> **ASSIGNED TASK**
Would you output the entries below only from the line containing "the method's result" through the line containing "st ++ [EvReadWord", exactly as they stand and with both ends included?

-*-*-

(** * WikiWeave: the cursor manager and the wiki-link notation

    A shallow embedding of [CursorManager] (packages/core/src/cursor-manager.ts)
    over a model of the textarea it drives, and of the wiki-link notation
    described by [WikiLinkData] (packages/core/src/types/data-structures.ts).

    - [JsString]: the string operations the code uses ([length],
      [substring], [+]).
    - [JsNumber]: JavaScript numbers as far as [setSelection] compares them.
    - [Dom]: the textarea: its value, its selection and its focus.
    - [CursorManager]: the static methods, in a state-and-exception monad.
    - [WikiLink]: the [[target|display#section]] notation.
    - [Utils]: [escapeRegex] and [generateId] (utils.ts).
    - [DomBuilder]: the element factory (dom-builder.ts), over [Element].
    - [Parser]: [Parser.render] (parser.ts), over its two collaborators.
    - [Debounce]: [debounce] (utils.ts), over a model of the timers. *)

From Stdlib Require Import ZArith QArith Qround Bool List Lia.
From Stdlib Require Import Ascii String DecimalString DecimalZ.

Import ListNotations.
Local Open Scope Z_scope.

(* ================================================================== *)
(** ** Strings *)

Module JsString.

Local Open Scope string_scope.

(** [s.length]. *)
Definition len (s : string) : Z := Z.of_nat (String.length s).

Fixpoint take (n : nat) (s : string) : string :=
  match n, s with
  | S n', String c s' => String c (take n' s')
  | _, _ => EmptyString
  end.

-*-*-

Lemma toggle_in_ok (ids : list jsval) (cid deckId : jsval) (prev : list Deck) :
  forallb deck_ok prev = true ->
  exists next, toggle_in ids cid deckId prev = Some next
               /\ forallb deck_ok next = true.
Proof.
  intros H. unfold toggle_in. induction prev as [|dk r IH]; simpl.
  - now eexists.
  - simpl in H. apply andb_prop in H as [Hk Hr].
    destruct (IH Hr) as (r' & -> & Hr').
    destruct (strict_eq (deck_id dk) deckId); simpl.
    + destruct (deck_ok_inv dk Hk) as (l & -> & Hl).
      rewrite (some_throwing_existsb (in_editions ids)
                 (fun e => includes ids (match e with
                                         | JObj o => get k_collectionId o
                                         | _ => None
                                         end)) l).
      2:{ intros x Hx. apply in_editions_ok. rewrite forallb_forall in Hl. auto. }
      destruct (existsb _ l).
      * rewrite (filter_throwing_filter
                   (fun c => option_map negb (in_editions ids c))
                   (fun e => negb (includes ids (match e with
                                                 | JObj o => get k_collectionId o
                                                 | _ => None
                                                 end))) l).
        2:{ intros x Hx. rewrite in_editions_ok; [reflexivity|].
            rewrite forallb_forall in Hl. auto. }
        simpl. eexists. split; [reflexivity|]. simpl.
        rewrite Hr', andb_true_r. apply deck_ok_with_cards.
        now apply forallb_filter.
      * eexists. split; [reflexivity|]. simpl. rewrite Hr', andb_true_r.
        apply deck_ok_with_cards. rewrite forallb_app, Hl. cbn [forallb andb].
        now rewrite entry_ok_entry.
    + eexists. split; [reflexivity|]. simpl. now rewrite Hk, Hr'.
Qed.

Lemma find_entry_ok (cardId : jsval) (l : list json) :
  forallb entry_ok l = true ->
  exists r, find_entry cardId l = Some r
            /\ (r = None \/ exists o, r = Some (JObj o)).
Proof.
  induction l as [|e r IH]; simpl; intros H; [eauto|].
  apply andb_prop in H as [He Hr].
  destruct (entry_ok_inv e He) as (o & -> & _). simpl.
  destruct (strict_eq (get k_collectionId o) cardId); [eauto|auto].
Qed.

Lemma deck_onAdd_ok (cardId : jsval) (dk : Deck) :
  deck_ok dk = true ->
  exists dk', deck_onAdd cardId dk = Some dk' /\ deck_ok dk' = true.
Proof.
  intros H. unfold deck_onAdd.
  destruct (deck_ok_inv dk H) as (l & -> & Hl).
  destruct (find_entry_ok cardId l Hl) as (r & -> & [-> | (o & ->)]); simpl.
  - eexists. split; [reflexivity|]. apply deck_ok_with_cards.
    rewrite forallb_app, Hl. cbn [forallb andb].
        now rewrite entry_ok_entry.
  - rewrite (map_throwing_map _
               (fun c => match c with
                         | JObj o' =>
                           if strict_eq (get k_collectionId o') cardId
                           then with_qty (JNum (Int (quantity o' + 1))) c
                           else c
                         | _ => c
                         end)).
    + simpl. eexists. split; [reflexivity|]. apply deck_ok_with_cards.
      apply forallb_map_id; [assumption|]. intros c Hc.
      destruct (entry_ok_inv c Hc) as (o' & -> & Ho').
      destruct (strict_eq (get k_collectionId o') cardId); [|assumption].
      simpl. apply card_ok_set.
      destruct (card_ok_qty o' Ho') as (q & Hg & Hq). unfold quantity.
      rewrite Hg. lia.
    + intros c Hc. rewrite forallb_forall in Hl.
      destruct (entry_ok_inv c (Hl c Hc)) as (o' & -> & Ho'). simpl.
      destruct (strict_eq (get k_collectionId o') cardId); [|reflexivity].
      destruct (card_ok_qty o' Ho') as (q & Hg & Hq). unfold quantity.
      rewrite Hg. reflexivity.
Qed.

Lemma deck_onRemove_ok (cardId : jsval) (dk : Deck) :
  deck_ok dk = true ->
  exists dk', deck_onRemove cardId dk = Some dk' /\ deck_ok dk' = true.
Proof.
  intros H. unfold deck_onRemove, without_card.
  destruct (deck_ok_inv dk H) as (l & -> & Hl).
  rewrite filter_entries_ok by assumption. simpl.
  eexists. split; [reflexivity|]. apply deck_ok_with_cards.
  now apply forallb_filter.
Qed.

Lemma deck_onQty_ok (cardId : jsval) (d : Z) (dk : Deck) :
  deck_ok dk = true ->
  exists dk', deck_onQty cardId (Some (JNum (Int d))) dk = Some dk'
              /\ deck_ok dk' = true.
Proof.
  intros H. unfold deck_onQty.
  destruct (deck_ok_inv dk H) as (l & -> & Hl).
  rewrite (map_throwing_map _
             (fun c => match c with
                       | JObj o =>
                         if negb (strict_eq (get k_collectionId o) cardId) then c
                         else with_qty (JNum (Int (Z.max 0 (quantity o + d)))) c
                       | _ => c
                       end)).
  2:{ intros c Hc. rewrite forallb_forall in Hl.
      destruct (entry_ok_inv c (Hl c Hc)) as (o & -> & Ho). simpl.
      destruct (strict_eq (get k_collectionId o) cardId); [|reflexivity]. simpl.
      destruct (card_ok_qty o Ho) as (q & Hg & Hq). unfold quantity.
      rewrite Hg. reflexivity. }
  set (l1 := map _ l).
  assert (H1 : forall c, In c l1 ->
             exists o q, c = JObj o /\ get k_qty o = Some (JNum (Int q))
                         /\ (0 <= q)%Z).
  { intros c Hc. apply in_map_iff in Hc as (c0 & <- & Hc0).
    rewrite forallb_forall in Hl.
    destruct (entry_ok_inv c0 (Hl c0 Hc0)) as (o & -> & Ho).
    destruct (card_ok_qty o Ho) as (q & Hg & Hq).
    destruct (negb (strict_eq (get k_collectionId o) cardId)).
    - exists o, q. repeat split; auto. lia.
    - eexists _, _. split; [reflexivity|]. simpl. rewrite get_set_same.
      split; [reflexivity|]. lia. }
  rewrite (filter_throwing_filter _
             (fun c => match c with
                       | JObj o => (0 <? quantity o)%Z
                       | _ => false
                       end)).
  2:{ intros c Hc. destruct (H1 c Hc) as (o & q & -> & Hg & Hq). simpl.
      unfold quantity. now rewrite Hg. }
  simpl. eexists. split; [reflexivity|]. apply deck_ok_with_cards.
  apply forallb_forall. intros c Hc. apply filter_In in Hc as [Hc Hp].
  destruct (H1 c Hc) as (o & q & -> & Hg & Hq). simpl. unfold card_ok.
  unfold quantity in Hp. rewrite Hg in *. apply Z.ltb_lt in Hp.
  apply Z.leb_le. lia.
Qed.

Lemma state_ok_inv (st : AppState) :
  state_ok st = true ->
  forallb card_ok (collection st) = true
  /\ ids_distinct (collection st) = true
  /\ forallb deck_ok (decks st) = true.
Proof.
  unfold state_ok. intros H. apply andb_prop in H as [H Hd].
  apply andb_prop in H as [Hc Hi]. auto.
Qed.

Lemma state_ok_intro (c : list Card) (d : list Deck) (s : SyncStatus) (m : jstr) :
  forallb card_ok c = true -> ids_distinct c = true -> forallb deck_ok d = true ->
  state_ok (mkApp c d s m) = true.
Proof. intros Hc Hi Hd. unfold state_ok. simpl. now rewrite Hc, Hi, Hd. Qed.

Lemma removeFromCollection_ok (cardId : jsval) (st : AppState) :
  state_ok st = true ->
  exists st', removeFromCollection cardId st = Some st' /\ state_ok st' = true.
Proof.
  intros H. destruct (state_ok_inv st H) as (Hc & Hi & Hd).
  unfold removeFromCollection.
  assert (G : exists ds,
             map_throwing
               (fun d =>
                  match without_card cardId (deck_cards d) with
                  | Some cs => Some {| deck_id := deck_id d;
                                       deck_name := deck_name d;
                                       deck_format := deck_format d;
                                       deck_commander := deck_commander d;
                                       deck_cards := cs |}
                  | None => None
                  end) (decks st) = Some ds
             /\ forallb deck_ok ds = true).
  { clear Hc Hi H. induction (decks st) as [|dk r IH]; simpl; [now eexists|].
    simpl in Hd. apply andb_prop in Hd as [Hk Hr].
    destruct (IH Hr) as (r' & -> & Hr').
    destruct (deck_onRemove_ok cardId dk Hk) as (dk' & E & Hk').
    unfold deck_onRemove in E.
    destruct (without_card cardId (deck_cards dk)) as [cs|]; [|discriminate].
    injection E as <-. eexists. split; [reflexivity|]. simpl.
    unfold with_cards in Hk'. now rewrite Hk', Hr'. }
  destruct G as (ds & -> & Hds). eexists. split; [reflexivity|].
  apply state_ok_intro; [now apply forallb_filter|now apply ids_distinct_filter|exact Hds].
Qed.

-*-*-

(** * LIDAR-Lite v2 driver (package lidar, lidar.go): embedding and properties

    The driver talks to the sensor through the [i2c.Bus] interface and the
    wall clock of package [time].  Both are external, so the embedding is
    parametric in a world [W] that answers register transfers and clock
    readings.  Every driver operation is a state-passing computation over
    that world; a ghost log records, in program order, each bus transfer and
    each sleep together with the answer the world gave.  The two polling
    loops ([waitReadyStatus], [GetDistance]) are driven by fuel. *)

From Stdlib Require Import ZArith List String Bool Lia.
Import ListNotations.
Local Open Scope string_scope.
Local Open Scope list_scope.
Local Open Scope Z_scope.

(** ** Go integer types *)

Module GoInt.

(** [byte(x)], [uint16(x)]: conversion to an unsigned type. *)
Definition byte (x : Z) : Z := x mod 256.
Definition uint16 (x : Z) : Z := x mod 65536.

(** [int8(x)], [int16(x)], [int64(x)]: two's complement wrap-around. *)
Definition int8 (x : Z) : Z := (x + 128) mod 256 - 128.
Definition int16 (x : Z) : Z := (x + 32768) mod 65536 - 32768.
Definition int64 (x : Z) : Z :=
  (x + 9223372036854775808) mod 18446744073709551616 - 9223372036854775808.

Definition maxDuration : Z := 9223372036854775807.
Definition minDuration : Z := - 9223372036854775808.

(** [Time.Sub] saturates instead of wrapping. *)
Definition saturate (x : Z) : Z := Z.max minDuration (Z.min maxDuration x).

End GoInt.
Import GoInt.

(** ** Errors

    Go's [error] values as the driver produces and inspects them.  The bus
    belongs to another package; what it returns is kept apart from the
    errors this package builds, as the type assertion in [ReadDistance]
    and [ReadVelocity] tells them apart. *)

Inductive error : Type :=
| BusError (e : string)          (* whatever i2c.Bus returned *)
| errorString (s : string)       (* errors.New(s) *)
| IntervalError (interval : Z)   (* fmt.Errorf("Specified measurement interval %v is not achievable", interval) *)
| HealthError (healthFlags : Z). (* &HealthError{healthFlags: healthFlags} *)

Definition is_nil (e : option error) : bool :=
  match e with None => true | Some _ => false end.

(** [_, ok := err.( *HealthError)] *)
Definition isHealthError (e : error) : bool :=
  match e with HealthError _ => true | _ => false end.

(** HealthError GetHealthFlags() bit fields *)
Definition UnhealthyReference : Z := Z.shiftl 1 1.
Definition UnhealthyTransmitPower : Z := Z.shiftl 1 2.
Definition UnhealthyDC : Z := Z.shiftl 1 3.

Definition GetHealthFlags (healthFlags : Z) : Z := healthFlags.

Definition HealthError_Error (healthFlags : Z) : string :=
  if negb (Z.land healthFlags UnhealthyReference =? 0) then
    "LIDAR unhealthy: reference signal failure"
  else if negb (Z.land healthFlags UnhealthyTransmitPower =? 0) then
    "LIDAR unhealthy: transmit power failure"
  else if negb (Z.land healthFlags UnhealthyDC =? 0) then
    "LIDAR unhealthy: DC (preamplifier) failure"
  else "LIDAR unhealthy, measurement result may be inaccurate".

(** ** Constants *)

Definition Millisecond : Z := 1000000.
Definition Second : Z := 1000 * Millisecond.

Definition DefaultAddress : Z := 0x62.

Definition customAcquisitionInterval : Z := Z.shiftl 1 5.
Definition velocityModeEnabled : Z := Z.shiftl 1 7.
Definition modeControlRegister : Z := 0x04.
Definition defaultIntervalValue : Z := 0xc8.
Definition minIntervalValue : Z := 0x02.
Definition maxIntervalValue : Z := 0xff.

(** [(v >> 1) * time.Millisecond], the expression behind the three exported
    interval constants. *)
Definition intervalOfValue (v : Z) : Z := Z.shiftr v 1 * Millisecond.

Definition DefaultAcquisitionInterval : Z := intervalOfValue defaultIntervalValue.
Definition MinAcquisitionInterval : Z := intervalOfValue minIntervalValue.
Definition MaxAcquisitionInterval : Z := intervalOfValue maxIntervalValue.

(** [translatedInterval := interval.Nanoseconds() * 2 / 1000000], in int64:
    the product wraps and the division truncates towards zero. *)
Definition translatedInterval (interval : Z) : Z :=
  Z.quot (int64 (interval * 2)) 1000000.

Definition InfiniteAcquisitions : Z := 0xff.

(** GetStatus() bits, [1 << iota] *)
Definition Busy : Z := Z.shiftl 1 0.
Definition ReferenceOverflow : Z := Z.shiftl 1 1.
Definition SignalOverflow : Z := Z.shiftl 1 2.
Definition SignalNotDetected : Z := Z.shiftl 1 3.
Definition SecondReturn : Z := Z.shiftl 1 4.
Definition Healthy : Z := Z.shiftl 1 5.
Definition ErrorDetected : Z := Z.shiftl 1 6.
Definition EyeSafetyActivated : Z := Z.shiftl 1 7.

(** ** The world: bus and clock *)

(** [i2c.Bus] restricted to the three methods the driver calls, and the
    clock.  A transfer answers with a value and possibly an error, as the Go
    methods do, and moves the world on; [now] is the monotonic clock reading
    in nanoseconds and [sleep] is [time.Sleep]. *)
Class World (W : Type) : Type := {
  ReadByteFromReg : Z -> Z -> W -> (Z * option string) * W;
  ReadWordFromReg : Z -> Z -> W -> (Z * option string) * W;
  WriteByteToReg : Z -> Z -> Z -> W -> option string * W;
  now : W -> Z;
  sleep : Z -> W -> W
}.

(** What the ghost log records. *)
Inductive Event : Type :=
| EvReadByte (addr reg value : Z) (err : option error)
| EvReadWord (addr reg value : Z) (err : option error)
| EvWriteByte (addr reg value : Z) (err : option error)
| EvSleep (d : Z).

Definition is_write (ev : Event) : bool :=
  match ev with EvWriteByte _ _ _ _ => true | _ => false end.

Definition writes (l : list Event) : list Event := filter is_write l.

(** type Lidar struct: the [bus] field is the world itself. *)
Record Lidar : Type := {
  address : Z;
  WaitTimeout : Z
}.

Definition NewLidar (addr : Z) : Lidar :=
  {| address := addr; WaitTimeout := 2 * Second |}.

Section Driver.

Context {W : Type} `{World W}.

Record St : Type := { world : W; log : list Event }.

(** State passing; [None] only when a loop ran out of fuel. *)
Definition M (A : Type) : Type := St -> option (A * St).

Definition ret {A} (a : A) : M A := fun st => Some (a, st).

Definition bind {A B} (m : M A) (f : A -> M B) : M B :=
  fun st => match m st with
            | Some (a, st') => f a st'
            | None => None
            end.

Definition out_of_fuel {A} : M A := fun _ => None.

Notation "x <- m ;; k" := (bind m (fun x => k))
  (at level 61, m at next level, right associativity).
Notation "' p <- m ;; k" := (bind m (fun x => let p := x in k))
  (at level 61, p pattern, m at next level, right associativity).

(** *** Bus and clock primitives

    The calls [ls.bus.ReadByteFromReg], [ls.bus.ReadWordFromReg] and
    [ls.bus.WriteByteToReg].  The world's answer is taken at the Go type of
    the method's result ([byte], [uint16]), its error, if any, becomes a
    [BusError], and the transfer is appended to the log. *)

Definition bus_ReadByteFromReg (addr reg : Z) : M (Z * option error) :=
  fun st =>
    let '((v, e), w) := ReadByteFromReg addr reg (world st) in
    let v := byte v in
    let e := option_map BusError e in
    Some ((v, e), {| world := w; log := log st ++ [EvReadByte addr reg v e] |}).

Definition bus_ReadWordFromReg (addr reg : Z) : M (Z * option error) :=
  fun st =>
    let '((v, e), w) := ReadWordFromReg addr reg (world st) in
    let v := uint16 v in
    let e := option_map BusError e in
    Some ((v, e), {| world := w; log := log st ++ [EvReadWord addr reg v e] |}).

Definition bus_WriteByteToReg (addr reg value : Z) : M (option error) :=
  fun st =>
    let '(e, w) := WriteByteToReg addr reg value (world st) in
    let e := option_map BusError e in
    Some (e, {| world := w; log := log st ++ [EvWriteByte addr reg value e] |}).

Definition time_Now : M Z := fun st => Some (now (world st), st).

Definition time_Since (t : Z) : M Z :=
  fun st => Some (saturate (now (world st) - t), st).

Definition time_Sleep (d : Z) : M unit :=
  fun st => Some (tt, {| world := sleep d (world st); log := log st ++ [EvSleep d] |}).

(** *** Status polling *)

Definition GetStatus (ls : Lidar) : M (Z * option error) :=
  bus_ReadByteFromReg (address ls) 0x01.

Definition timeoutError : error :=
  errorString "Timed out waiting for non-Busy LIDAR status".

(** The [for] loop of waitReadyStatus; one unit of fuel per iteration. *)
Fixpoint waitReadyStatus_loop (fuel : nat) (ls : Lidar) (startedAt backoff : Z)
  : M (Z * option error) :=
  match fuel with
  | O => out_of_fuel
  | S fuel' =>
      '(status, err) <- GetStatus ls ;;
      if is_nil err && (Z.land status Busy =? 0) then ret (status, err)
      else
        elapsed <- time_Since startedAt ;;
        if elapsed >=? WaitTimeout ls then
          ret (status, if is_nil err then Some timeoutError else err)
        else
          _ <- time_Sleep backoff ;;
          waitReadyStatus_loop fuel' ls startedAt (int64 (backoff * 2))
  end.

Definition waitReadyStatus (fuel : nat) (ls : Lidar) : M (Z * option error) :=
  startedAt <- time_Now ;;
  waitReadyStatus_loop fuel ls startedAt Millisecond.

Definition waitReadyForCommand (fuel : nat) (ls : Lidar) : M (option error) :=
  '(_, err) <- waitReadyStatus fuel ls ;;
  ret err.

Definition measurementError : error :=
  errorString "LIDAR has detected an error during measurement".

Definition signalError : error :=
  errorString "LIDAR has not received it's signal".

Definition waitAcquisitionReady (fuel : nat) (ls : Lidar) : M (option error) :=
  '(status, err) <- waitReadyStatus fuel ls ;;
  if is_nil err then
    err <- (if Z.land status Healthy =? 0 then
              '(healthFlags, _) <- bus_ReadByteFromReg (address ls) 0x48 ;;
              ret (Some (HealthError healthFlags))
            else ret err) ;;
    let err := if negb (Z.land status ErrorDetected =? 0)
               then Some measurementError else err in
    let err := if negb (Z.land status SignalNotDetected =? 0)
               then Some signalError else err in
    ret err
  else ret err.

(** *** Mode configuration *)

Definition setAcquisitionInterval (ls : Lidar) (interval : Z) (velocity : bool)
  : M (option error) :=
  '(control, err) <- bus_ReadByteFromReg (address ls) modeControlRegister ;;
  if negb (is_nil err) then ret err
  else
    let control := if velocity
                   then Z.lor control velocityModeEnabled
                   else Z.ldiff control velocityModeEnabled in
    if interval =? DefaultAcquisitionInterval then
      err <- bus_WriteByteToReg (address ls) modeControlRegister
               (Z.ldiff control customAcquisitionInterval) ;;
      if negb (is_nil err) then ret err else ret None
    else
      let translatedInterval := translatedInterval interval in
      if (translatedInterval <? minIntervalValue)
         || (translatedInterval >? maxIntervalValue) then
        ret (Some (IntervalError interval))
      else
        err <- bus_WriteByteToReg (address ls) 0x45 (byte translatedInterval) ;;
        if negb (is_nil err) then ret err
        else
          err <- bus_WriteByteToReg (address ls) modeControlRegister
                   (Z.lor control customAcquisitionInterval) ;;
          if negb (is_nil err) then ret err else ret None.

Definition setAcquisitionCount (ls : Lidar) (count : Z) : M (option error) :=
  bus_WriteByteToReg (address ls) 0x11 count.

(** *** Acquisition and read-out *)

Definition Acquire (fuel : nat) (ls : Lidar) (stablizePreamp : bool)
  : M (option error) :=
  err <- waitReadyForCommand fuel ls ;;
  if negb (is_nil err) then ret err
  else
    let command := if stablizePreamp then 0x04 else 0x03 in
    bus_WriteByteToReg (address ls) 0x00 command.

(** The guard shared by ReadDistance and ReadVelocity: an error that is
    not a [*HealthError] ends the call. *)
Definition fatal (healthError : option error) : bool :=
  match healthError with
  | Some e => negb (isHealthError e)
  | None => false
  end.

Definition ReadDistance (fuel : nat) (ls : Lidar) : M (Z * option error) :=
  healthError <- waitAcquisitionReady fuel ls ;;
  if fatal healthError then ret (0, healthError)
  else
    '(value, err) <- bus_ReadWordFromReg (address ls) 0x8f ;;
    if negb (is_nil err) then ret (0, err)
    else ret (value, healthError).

-*-*-

> **OUTPUT OF THE TASK**
    the method's result ([byte], [uint16]), its error, if any, becomes a
    [BusError], and the transfer is appended to the log. *)

Definition bus_ReadByteFromReg (addr reg : Z) : M (Z * option error) :=
  fun st =>
    let '((v, e), w) := ReadByteFromReg addr reg (world st) in
    let v := byte v in
    let e := option_map BusError e in
    Some ((v, e), {| world := w; log := log st ++ [EvReadByte addr reg v e] |}).

Definition bus_ReadWordFromReg (addr reg : Z) : M (Z * option error) :=
  fun st =>
    let '((v, e), w) := ReadWordFromReg addr reg (world st) in
    let v := uint16 v in
    let e := option_map BusError e in
    Some ((v, e), {| world := w; log := log st ++ [EvReadWord addr reg v e] |}).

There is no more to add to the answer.